(** A deploy that reaches the resolution of endpoints has saved nothing so
    far and has left the environment as it was; what remains is the
    storing of the endpoint and the result. *)
Lemma Deploy_reaches (t : aksTarget) (serviceConfig : ServiceConfig)
    (package : ServicePackageResult) (targetResource : TargetResource)
    (st : State) (endpoints : list string) :
  reachesEndpoints t serviceConfig targetResource ->
  Endpoints (cluster t) serviceConfig targetResource = Ok endpoints ->
  exists before deployment,
    saveFree before
    /\ Deploy t serviceConfig (Some package) targetResource st
       = match saveEndpoint t serviceConfig endpoints
                 {| env := env st; calls := calls st ++ before |} with
         | (Ok _, st') =>
             (Ok {| Package := package;
                    TargetResourceId :=
                      KubernetesServiceRID (SubscriptionId targetResource)
                                           (ResourceGroupName targetResource)
                                           (ResourceName targetResource);
                    Kind := AksTarget;
                    Details := deployment;
                    Endpoints_ := endpoints |}, st')
         | (Err err, st') => (Err err, st')
         | (Panic p, st') => (Panic p, st')
         end.
Proof.
  intros (Hvalid & Happly & Hfound) Hendpoints.
  unfold Deploy. rewrite Hvalid.
  unfold bind at 1. unfold invoke at 1. simpl.
  unfold bind at 1. rewrite syncProgress_run. simpl.
  unfold bind at 1. unfold getEnv at 1. simpl.
  unfold bind at 1. unfold invoke at 1. simpl.
  unfold bind at 1. unfold SetProgress at 1, invoke at 1. simpl.
  unfold bind at 1. unfold wrapped at 1, invoke at 1. rewrite Happly. simpl.
  unfold bind at 1. unfold SetProgress at 1, invoke at 1. simpl.
  unfold bind at 1. unfold attempt at 1.
  match goal with
  | |- context [waitForDeployment t ?f ?s] =>
      specialize (Hfound s);
      destruct (waitForDeployment_run t f s) as (made & Hst & Hmade);
      destruct (waitForDeployment t f s) as [found st1]
  end.
  simpl in Hfound, Hst. subst st1. simpl in Hmade.
  repeat rewrite <- app_assoc. simpl.
  destruct found as [deployment|err|p]; [| | contradiction].
  - exists ([CallContainerDeploy serviceConfig package targetResource]
            ++ List.map CallSetProgress (containerHelper_Progress t)
            ++ [CallSetEnv (Dotenv (env st)); CallSetProgress "Applying k8s manifests";
                CallApply (manifestsPath serviceConfig);
                CallSetProgress "Verifying deployment"]
            ++ made ++ [CallSetProgress "Fetching endpoints for AKS service"]),
      (Some deployment).
    split.
    + repeat first [ apply saveFree_app | apply saveFree_progress
                   | apply saveFree_cons; [discriminate |] | apply saveFree_nil
                   | assumption ].
    + unfold bind, ret, SetProgress, invoke, lift. simpl.
      rewrite Hendpoints. repeat rewrite <- app_assoc. simpl.
      repeat rewrite <- app_assoc. simpl.
      now destruct (saveEndpoint _ _ _ _) as [[| |] ?].
  - exists ([CallContainerDeploy serviceConfig package targetResource]
            ++ List.map CallSetProgress (containerHelper_Progress t)
            ++ [CallSetEnv (Dotenv (env st)); CallSetProgress "Applying k8s manifests";
                CallApply (manifestsPath serviceConfig);
                CallSetProgress "Verifying deployment"]
            ++ made ++ [CallSetProgress "Fetching endpoints for AKS service"]),
      None.
    split.
    + repeat first [ apply saveFree_app | apply saveFree_progress
                   | apply saveFree_cons; [discriminate |] | apply saveFree_nil
                   | assumption ].
    + unfold bind, ret, fail, SetProgress, invoke, lift. simpl. rewrite Hfound. simpl.
      rewrite Hendpoints. repeat rewrite <- app_assoc. simpl.
      repeat rewrite <- app_assoc. simpl.
      now destruct (saveEndpoint _ _ _ _) as [[| |] ?].
Qed.

(** C7: in a deploy that reaches the resolution of endpoints and gets a
    non-empty list, the text of the last endpoint before its first comma is
    stored as the ENDPOINT_URL property of the service, and the environment
    that holds it is handed to Save, once and as the last call; the deploy
    succeeds or fails as Save does. With an empty list the environment is
    left as it was, Save is not called, and the deploy succeeds. *)
Theorem Deploy_stores_last_endpoint (t : aksTarget) (serviceConfig : ServiceConfig)
    (package : ServicePackageResult) (targetResource : TargetResource)
    (st : State) (endpoints : list string) :
  reachesEndpoints t serviceConfig targetResource ->
  Endpoints (cluster t) serviceConfig targetResource = Ok endpoints ->
  let run := Deploy t serviceConfig (Some package) targetResource st in
  exists made,
    calls (snd run) = calls st ++ made
    /\ (endpoints <> [] ->
        exists url before,
          beforeFirstComma (List.last endpoints "") url
          /\ env (snd run)
             = SetServiceProperty (env st) (Name serviceConfig) "ENDPOINT_URL" url
          /\ made = before ++ [CallSave (env (snd run))]
          /\ saveFree before
          /\ (envManager_Save t (env (snd run)) = inl tt ->
              exists result, fst run = Ok result /\ Endpoints_ result = endpoints)
          /\ (forall err,
                 envManager_Save t (env (snd run)) = inr err ->
                 fst run
                 = Err (Wrap "failed updating environment with endpoint url, " err)))
    /\ (endpoints = [] ->
        env (snd run) = env st
        /\ saveFree made
        /\ exists result, fst run = Ok result /\ Endpoints_ result = []).
Proof.
  intros Hreach Hendpoints run.
  destruct (Deploy_reaches t serviceConfig package targetResource st endpoints
              Hreach Hendpoints) as (before & deployment & Hbefore & Hrun).
  destruct endpoints as [|first others].
  - exists before. unfold run. rewrite Hrun, saveEndpoint_none. simpl.
    split; [reflexivity |]. split; [intros Hne; now contradiction Hne |].
    intros _. split; [reflexivity |]. split; [assumption |].
    eexists. split; reflexivity.
  - destruct (saveEndpoint_some t serviceConfig (first :: others)
                {| env := env st; calls := calls st ++ before |})
      as (url & Hurl & Hsave); [discriminate |].
    simpl in Hsave.
    exists (before ++ [CallSave (SetServiceProperty (env st) (Name serviceConfig)
                                                  "ENDPOINT_URL" url)]).
    unfold run. rewrite Hrun, Hsave.
    destruct (envManager_Save t _) as [[]|err] eqn:Hanswer; simpl.
    + split; [now rewrite app_assoc |]. split; [| discriminate].
      intros _. exists url, before.
      split; [assumption |]. split; [reflexivity |]. split; [reflexivity |].
      split; [assumption |]. split.
      * intros _. eexists. split; reflexivity.
      * intros err Herr. rewrite Hanswer in Herr. discriminate.
    + split; [now rewrite app_assoc |]. split; [| discriminate].
      intros _. exists url, before.
      split; [assumption |]. split; [reflexivity |]. split; [reflexivity |].
      split; [assumption |]. split.
      * intros Hok. rewrite Hanswer in Hok. discriminate.
      * intros err' Herr. rewrite Hanswer in Herr. now injection Herr as ->.
Qed.

(** ** Bootstrap *)

(** With the override set, ensureClusterContext returns it and calls no
    collaborator, whatever else the environment holds. *)
Lemma ensureClusterContext_override (t : aksTarget) (serviceConfig : ServiceConfig)
    (targetResource : TargetResource) (defaultNamespace : string) (st : State) :
  Getenv (env st) KubeConfigEnvVarName <> "" ->
  ensureClusterContext t serviceConfig targetResource defaultNamespace st
  = (Ok (Getenv (env st) KubeConfigEnvVarName), st).
Proof.
  intros Hset. unfold ensureClusterContext, bind, getEnv, ret. simpl.
  destruct (String.eqb_spec (Getenv (env st) KubeConfigEnvVarName) "");
    [contradiction | reflexivity].
Qed.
=-=-=
*The task*: Reproduce exactly the section above that begins at the line containing "specialize (Hfound s);" and ends at the line containing "(** C7: in a", leaving out all other lines.

*Written solution*:
      specialize (Hfound s);
      destruct (waitForDeployment_run t f s) as (made & Hst & Hmade);
      destruct (waitForDeployment t f s) as [found st1]
  end.
  simpl in Hfound, Hst. subst st1. simpl in Hmade.
  repeat rewrite <- app_assoc. simpl.
  destruct found as [deployment|err|p]; [| | contradiction].
  - exists ([CallContainerDeploy serviceConfig package targetResource]
            ++ List.map CallSetProgress (containerHelper_Progress t)
            ++ [CallSetEnv (Dotenv (env st)); CallSetProgress "Applying k8s manifests";
                CallApply (manifestsPath serviceConfig);
                CallSetProgress "Verifying deployment"]
            ++ made ++ [CallSetProgress "Fetching endpoints for AKS service"]),
      (Some deployment).
    split.
    + repeat first [ apply saveFree_app | apply saveFree_progress
                   | apply saveFree_cons; [discriminate |] | apply saveFree_nil
                   | assumption ].
    + unfold bind, ret, SetProgress, invoke, lift. simpl.
      rewrite Hendpoints. repeat rewrite <- app_assoc. simpl.
      repeat rewrite <- app_assoc. simpl.
      now destruct (saveEndpoint _ _ _ _) as [[| |] ?].
  - exists ([CallContainerDeploy serviceConfig package targetResource]
            ++ List.map CallSetProgress (containerHelper_Progress t)
            ++ [CallSetEnv (Dotenv (env st)); CallSetProgress "Applying k8s manifests";
                CallApply (manifestsPath serviceConfig);
                CallSetProgress "Verifying deployment"]
            ++ made ++ [CallSetProgress "Fetching endpoints for AKS service"]),
      None.
    split.
    + repeat first [ apply saveFree_app | apply saveFree_progress
                   | apply saveFree_cons; [discriminate |] | apply saveFree_nil
                   | assumption ].
    + unfold bind, ret, fail, SetProgress, invoke, lift. simpl. rewrite Hfound. simpl.
      rewrite Hendpoints. repeat rewrite <- app_assoc. simpl.
      repeat rewrite <- app_assoc. simpl.
      now destruct (saveEndpoint _ _ _ _) as [[| |] ?].
Qed.

(** C7: in a deploy that reaches the resolution of endpoints and gets a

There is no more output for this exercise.